LONDON — British Gardnerian Witch Lois Bourne, also known as Lois Pearson, died December 22, 2017 in Watford, England. She was 89 years old, and it perhaps is no surprise that this long-serving member of the Craft departed this life during the Winter Solstice.
Lois is one of the last surviving members of Gardner’s Bricket Wood coven in which she served as High Priestess.
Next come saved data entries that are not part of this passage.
Lemma secret_encodes levels mt seq fields : classify mt seq = K_SECRET -> encodes (S levels) (LTable mt seq fields).
Proof.
  intros Hk mem e. cbn [encode_value encodable item_of]. rewrite Hk. unfold encode_secret, secret_text.
  assert (H : forall s, (mem = [] -> mem = []) /\
    let '(mem', e', r) := (let '(enc, _) := cbor_encode_tag e QWE_SECRET_TAG in
                           let '(enc, er) := cbor_encode_text_string enc s in (mem, enc, rcode_of er)) in
    (mem = [] -> mem' = []) /\
    match r with
    | RErr _ => False
    | _ => r = enc_rc e' /\ writes e (head QWE_SECRET_TAG TagType ++ text_item s) (one_less e) e' /\ en_unknown e' = en_unknown e
    end).
  { intros s. split; [done |]. destruct (tagged_appends QWE_SECRET_TAG s TextString e) as (H1 & H2 & H3).
    destruct (cbor_encode_tag e QWE_SECRET_TAG) as [e1 r1]. cbn [fst] in *. unfold cbor_encode_text_string.
    destruct (encode_string e1 s TextString) as [e2 r2]. cbn [fst snd] in *. rewrite H2. unfold enc_err, enc_rc, rcode_of.
    by destruct (en_full e2). }
  destruct (get_field (bytes_of "value") fields) as [|b|d|s| | | |mt' seq' fields']; try done.
  - destruct (H (number_text d)) as [_ H']. destruct (cbor_encode_tag e _) as [e1 r1], (cbor_encode_text_string e1 _) as [e2 r2].
    destruct H' as [? H']. split; [done |]. destruct (rcode_of r2); [by destruct H' | by destruct H' | done].
  - destruct (H s) as [_ H']. destruct (cbor_encode_tag e _) as [e1 r1], (cbor_encode_text_string e1 _) as [e2 r2].
    destruct H' as [? H']. split; [done |]. destruct (rcode_of r2); [by destruct H' | by destruct H' | done].
Qed.
Lemma encode_ok at_ cap c o : shape c -> pass at_ cap = Some o -> returns (encode at_ cap c) (pass_ends c o).
Proof.
  intros Hs Ho. unfold encode.
  set (c1 := c <| c_is_map := _ |> <| c_depth := _ |> <| c_have_root := _ |> <| c_path := _ |> <| c_pos := _ |>).
  assert (Hs1 : shape c1) by (destruct Hs; constructor; cbn; rewrite ?length_replicate; try done; lia).
  pose proof (alloc_mem (c_mem c1)) as Ha. destruct (alloc (c_mem c1)) as [ok mem].
  set (c2 := c1 <| c_mem := mem |>).
  assert (Hc2 : calm c c2) by (constructor; [by eapply shape_eq; [..|exact Hs1] | done | cbn in *; naive_solver]).
  destruct ok; cbn [negb].
  2: { apply returns_ret. split; [by apply oom_calm | left]. apply oom_ran_out; [done |]. cbn in Ha. naive_solver. }
  apply returns_write; [rewrite (sh_stack _ (cm_shape _ _ Hc2)); lia |].
  set (c3 := c2 <| c_stack := _ |>).
  assert (Hs3 : shape c3) by (eapply shape_eq; [..|exact (cm_shape _ _ Hc2)]; cbn; by rewrite ?length_insert).
  assert (Hc3 : calm c c3) by (constructor; [done | apply Hc2 | apply Hc2]).
  unfold pass in Ho. destruct (at_parser at_); cbn [negb].
  2: { injection Ho as <-. apply returns_ret. split; [by apply oom_calm | right]. by split_and!. }
  assert (Hr : rep c3 (start cap)).
  { constructor; try done. cbn. apply list_lookup_insert_eq. rewrite (sh_stack _ Hs). lia. }
  eapply returns_bind; [by eapply parse_loop_ok |]. intros [c4 code] Hf. apply (follows_trans c) in Hf; [| done..].
  destruct Hf as [Hc4 Hf]. cbn [fst snd] in *.
  destruct Hf as [Hout|Hf]. { pose proof Hout as (E & _). cbn in E. subst code. apply returns_ret. split; [done | by left]. }
  destruct o as [a|m msg|code'].
  - destruct Hf as (-> & Hr4 & He). rewrite (rp_root _ _ Hr4). destruct (a_root a) eqn:Ea.
    + eapply returns_read; [exact (rp_base _ _ Hr4) |]. apply returns_ret. split; [done | right]. rewrite Ea. split_and!; [done | done | apply Hr4].
    + apply returns_ret. split; [| right; rewrite Ea; split; [done | cbn; by rewrite (cm_size _ _ Hc4)]].
      constructor; [eapply shape_eq; [..|exact (cm_shape _ _ Hc4)]; done | apply Hc4 | apply Hc4].
  - destruct Hf as (-> & He). apply returns_ret. split; [done | by right].
  - destruct Hf as (-> & Hn & He). destruct code'; [done | apply returns_ret; split; [done | by right]..].
Qed.

Section passes.
Context (parser : nat -> attempt).
Hypothesis parser_ends : forall k, existsb final (at_results (parser k)) = true.

(** [Failed None]: no text of its own. *)
Inductive verdict := Done (a : machine) | Failed (text : option bytes).

Definition too_large : bytes := bytes_of "1:1: document is larger than 67108864 bytes once encoded".

(** The passes, with the machine. *)
Fixpoint tries (fuel k cap : nat) : verdict :=
  match fuel with
  | 0 => Failed None
  | S fuel =>
      if (CBOR_MAX_SIZE <? Z.of_nat cap)%Z then Failed (Some too_large)
      else
        match pass (parser k) cap with
        | Some (Go a) => if a_root a then Done a else Failed (Some (bytes_of "1:1: empty document"))
        | Some (Refuse m msg) => Failed (Some (located m msg))
        | Some (Stop NOMEM) => tries fuel (S k) (cap * 2)
        | _ => Failed None
        end
  end.

Definition passed (c : ctx) (v : verdict) (r : ctx * rc * bytes) : Prop :=
  let '(c', code, out) := r in
  ran_out c (c', code) \/
  match v with
  | Done a => code = OK /\ out = en_out (a_base a) /\ ps_e (c_pos c') = a_table a
  | Failed text => code = ERR /\ (forall t, text = Some t -> c_err c' = qwe_msg (c_err_size c) t)
  end.

Lemma pass_total k cap : exists o, pass (parser k) cap = Some o.
Proof. unfold pass. destruct (at_parser _); [by apply machine_ends | by eexists]. Qed.

Lemma passes_ok fuel k cap c : shape c -> 0 < fuel ->
  (CBOR_MAX_SIZE < Z.of_nat cap * 2 ^ (Z.of_nat fuel - 1))%Z ->
  returns (passes parser fuel k cap c) (passed c (tries fuel k cap)).
Proof.
  revert k cap c. induction fuel as [|fuel IH]; intros k cap c Hs Hpos Hf; [lia |]. cbn [passes tries].
  destruct (Z.ltb_spec CBOR_MAX_SIZE (Z.of_nat cap)) as [|Hcap].
  { apply returns_ret. right. split; [done |]. by intros t [= <-]. }
  assert (Hfuel : 0 < fuel). { destruct fuel; [cbn in Hf |]; lia. }
  pose proof (alloc_mem (c_mem c)) as Ha. destruct (alloc (c_mem c)) as [ok mem]. destruct ok; cbn [negb].
  2: { apply returns_ret. left. split_and!; [done | naive_solver | done]. }
  set (c1 := c <| c_mem := mem |>).
  assert (Hc1 : calm c c1) by (constructor; [by eapply shape_eq; [..|exact Hs] | done | cbn; naive_solver]).
  destruct (pass_total k cap) as [o Ho]. rewrite Ho.
  eapply returns_bind; [by eapply encode_ok; [apply Hc1 | exact Ho] |]. intros [[c2 code] out] [Hc2 H]. cbn [fst snd] in *.
  destruct H as [Hout|H].
  { pose proof Hout as (E & _). cbn in E. subst code. apply returns_ret. left. by eapply ran_out_trans. }
  assert (Hd : forall v, passed c1 v (c2, code, out) -> passed c v (c2, code, out)) by (intros v [Hv|Hv]; [by left; eapply ran_out_trans | by right]).
  destruct o as [a|m msg|code'].
  - destruct (a_root a); destruct H as (-> & H); apply returns_ret; apply Hd; right; [done |]. split; [done |]. by intros t [= <-].
  - destruct H as (-> & H). apply returns_ret. apply Hd. right. split; [done |]. by intros t [= <-].
  - destruct H as (-> & Hn & He). destruct code'; [done | by apply returns_ret, Hd; right |].
    assert (Hp : (2 ^ (Z.of_nat (S fuel) - 1) = 2 * 2 ^ (Z.of_nat fuel - 1))%Z).
    { rewrite <- Z.pow_succ_r by lia. f_equal. lia. }
    eapply returns_mono; [apply IH; [apply Hc2 | done | lia] |]. intros [[c3 code] out'] Hv.
    pose proof (calm_trans _ _ _ Hc1 Hc2) as Hc. destruct Hv as [Hv|Hv]; [left; by eapply ran_out_trans | right].
    destruct (tries _ _ _); [done |]. by rewrite <- (cm_size _ _ Hc).
Qed.
End passes.

Arguments tries parser fuel k cap : simpl never.

(** The return value of [qwe_yaml_to_cbor], by the machine's verdict. *)
Definition implements (err_size : nat) (v : verdict) (r : bytes + bytes * qwe_positions) : Prop :=
  match v with
  | Done a => exists p, r = inr (en_out (a_base a), p) /\ ps_e p = qsort cmp_le (a_table a)
  | Failed text => exists e, r = inl e /\ forall t, text = Some t -> t <> [] -> e = qwe_msg err_size t
  end.

Lemma shape_ctx0 err_size mem : shape (ctx0 err_size mem).
Proof. constructor; cbn; rewrite ?length_replicate; lia. Qed.

Lemma err_text size text : text <> [] -> match qwe_msg size text with [] => qwe_msg size (bytes_of "cannot encode document") | e => e end = qwe_msg size text.
Proof. unfold qwe_msg. destruct text as [|b text]; [done |]. by destruct (size - 1). Qed.

Lemma transcoder_ok parser len err_size mem :
  (forall k, existsb final (at_results (parser k)) = true) -> (Z.of_nat len <= QWE_YAML_MAX_SIZE)%Z ->
  exists r, qwe_yaml_to_cbor parser len err_size mem = CRet r /\
    (r = inl (qwe_msg err_size (bytes_of "out of memory")) /\ mem <> [] \/
     implements err_size (tries parser PASSES 0 (len * 2 + 64)) r).
Proof.
  intros Hp Hlen. unfold qwe_yaml_to_cbor. destruct (Z.ltb_spec QWE_YAML_MAX_SIZE (Z.of_nat len)) as [|_]; [lia |].
  pose proof (alloc_mem mem) as Ha. destruct (alloc mem) as [ok mem']. destruct ok; cbn [negb].
  2: { eexists. split; [done |]. left. split; [done | naive_solver]. }
  set (c := ctx0 err_size mem').
  assert (H : returns (passes parser PASSES 0 (len * 2 + 64) c) (passed c (tries parser PASSES 0 (len * 2 + 64)))).
  { apply passes_ok; [done | apply shape_ctx0 | unfold PASSES; lia |]; unfold CBOR_MAX_SIZE, QWE_YAML_MAX_SIZE, PASSES; lia. }
  destruct H as ([[c' code] out] & -> & H). cstep.
  assert (Hout : forall text, text <> [] -> c_err c' = qwe_msg err_size text ->
    match c_err c' with [] => qwe_msg err_size (bytes_of "cannot encode document") | e => e end = qwe_msg err_size text).
  { intros text Ht ->. by apply err_text. }
  destruct H as [(E & Hm & He)|H].
  - cbn in E. subst code. eexists. split; [done |]. left. split; [f_equal; by apply Hout | naive_solver].
  - destruct (tries _ _ _ _) as [a|text].
    + destruct H as (-> & -> & Ht). eexists. split; [done |]. right. eexists. split; [done |]. cbn. by rewrite Ht.
    + destruct H as (-> & Ht). eexists. split; [done |]. right. eexists. split; [done |].
      intros t E Hn. apply Hout; [done |]. by apply Ht.
Qed.

(** C10. The transcoder is the machine of [YamlSpec], for every text: whatever
    events the parser makes (balanced or not) and whichever allocations fail, it
    returns, no index leaves its array and no stale byte of the path is read; the
    bytes, the position table and the error texts are those of the machine, or
    the text says that memory ran out. *)
Theorem transcoder_refines parser len err_size mem :
  (forall k, existsb final (at_results (parser k)) = true) -> (Z.of_nat len <= QWE_YAML_MAX_SIZE)%Z ->
  exists r, qwe_yaml_to_cbor parser len err_size mem = CRet r /\
    (r = inl (qwe_msg err_size (bytes_of "out of memory")) /\ mem <> [] \/
     implements err_size (tries parser PASSES 0 (len * 2 + 64)) r).
Proof. apply transcoder_ok. Qed.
Using the magical name of Tanith, Lois was a crucial figure in British Wicca, influencing many of the younger generation through her appearances and her writing, including her autobiography Witch Amongst Us.Lois first became involved in Wicca in the early 1960s and kept faith with the Craft for the rest of her life.
Forthright and unafraid to speak her mind, Lois was something of a bridge builder between Wicca and Christianity, asserting that “there’s a great deal of good in the Christian religion.” However, she is best known as a Witch and a respected elder of the Craft.
Her book Witch Amongst Us: An Autobiography of a Witch begins with the gripping words “I was born on a bright spring day with the rising sun under the sign of Aries, and I became the seventh child of a seventh child.”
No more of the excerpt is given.